Fahren zwei Personen auf einem E-Scooter und hält sich der absolut fahruntüchtige Sozius mit am Lenker fest, begeht er eine Trunkenheit im Verkehr nach § 316 StGB. (Leitsatz des Verfassers)

LG Oldenburg, Beschl. v. 7.11.20224 Qs 368/22

I. Sachverhalt

Sozius auf E-Scooter

Der Beschuldigte befuhr als Sozius auf einem E-Scooter einen Radweg in unzulässiger Richtung. Er befand sich auf dem E-Scooter hinter dem Fahrer und hielt sich trotz seiner auf dem Roller hinteren Position mit am Lenker fest. Eine Blutentnahme ergab für den Beschuldigten eine Blutalkoholkonzentration von 1,2 Promille. Das AG hat ihm vorläufig die Fahrerlaubnis. Seine Beschwerde ist erfolglos geblieben.

II. Entscheidung

„Führen“ eines Kfz …

Gegen den Beschuldigten bestehe der dringende Tatverdacht einer Trunkenheit im Verkehr nach § 316 StGB. Der Beschuldigte habe den E-Scooter zur Tatzeit „geführt“ i.S.d. § 316 StGB. Nach Rechtsprechung des BGH (BGHSt 35, 390, 393 = NJW 1989, 723) sei Führer eines Fahrzeugs derjenige, der sich selbst aller oder wenigstens eines Teiles der wesentlichen technischen Einrichtungen des Fahrzeuges bedient, die für seine Fortbewegung bestimmt sind, also das Fahrzeug unter bestimmungsgemäßer Anwendung seiner Antriebskräfte unter eigener Allein- oder Mitverantwortung in Bewegung setzt oder das Fahrzeug unter Handhabung seiner technischen Vorrichtungen während der Fahrbewegung durch den öffentlichen Verkehrsraum ganz oder wenigstens zum Teil lenkt.
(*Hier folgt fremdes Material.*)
(** * cryptik: expiring cache and one-time-password service

    A shallow embedding of [pkg/cache] (the in-memory expiring cache) and of
    the OTP service built on it, together with the properties of the two
    that the specification states.

    Conventions of the embedding.
    - A Go [int64] is a [Z] kept in range by [wrap64] after every arithmetic
      operation; a Go [string] is a [string] (a sequence of bytes, so
      [String.length] is Go's [len]).
    - The backing [map[string]CacheEntry] is a [gmap string CacheEntry].
    - [time.Now().Unix()] is an explicit argument [now : Z] of every
      operation that reads the clock.
    - A method with a pointer receiver takes the store and returns the new
      store next to its results; a panic is the [Panic] outcome. *)

From Stdlib Require Import ZArith String Ascii List Lia.
From stdpp Require Import gmap strings fin_maps.

Local Open Scope string_scope.
Local Open Scope Z_scope.

(** ** Values and errors *)

(** A value of Go's [any]: the nil interface, a string, or a value of some
    other dynamic type (identified by the name of the type). *)
Inductive any : Type :=
| AnyNil
| AnyString (s : string)
| AnyOther (dynamic_type : string).

(** The error values the two packages build. [Error] gives the message. *)
Inductive error : Type :=
| ErrInvalidOTP                       (* errors.New("invalid OTP provided") *)
| ErrKeyEmpty                         (* errors.New("key cannot be empty") *)
| ErrReader                           (* a failure of rand.Reader *)
| ErrRandomNumber (cause : error)     (* "failed to generate random number: %v" *)
| ErrStoreOTP (cause : error)         (* "failed to store OTP in cache: %v" *)
| ErrNotFound (key : string)          (* "OTP not found in cache for secret: %s" *)
| ErrMismatch (key : string).         (* "OTP does not match for secret: %s" *)

Fixpoint Error (e : error) : string :=
  match e with
  | ErrInvalidOTP => "invalid OTP provided"
  | ErrKeyEmpty => "key cannot be empty"
  | ErrReader => "unexpected EOF"
  | ErrRandomNumber c => "failed to generate random number: " +:+ Error c
  | ErrStoreOTP c => "failed to store OTP in cache: " +:+ Error c
  | ErrNotFound k => "OTP not found in cache for secret: " +:+ k
  | ErrMismatch k => "OTP does not match for secret: " +:+ k
  end.

(** The result of a call that may panic. *)
Inductive outcome (A : Type) : Type :=
| Ret (a : A)
| Panic (msg : string).
Arguments Ret {A} a.
Arguments Panic {A} msg.

(** ** Package cache *)

Record CacheEntry : Type := mkCacheEntry {
  Data : any;     (* the data stored in the cache *)
  Expiry : Z      (* Unix timestamp when this entry expires *)
}.

(** [func (c CacheEntry) IsExpired() bool]: [c.Expiry < time.Now().Unix()]. *)
Definition IsExpired (c : CacheEntry) (now : Z) : bool :=
  Expiry c <? now.

(** The interface [Cache]: what a store of type [S] has to offer. Every
    method receives the store and hands back the store it leaves behind, so
    that an implementation is free to write on any call. *)
Class Cache (S : Type) : Type := {
  Get : Z -> string -> S -> (any * bool) * S;
  Set_ : string -> any -> Z -> S -> option error * S;
  Delete : string -> S -> S;
  Exists : Z -> string -> S -> bool * S;
  Clear : S -> S;
  RemoveExpiredEntries : Z -> S -> S
}.

Module CacheInstance.

(** The field [data] of [CacheInstance]. *)
Abbreviation t := (gmap string CacheEntry).

(** The loop of [RemoveExpiredEntries], every entry of the map visited
    once in some order; [clock key] is the time [IsExpired] reads when the
    loop is at [key]. *)
Definition RemoveExpiredEntriesAt (clock : string -> Z) (c : t) : t :=
  map_fold
    (fun key entry data =>
       if IsExpired entry (clock key) then delete key data else data)
    c c.

Definition RemoveExpiredEntries (now : Z) (c : t) : t :=
  RemoveExpiredEntriesAt (fun _ => now) c.

Definition Set_ (key : string) (value : any) (expiration : Z) (c : t)
  : option error * t :=
  if decide (key = "") then (Some ErrKeyEmpty, c)
  else (None, <[key := {| Data := value; Expiry := expiration |}]> c).

Definition Get (now : Z) (key : string) (c : t) : (any * bool) * t :=
  match c !! key with
  | None => ((AnyNil, false), c)
  | Some entry =>
      if IsExpired entry now then ((AnyNil, false), c)
      else ((Data entry, true), c)
  end.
Danach sei Führer eines Fahrzeuges nicht nur derjenige, der alle für die Fortbewegung des Fahrzeugs erforderlichen technischen Funktionen ausübt, sondern auch, wer nur einzelne dieser Tätigkeiten vornimmt, jedenfalls solange es sich dabei um solche handelt, ohne die eine zielgerichtete Fortbewegung des Fahrzeugs im Verkehr unmöglich wäre (wie z.B. das Bremsen oder Lenken).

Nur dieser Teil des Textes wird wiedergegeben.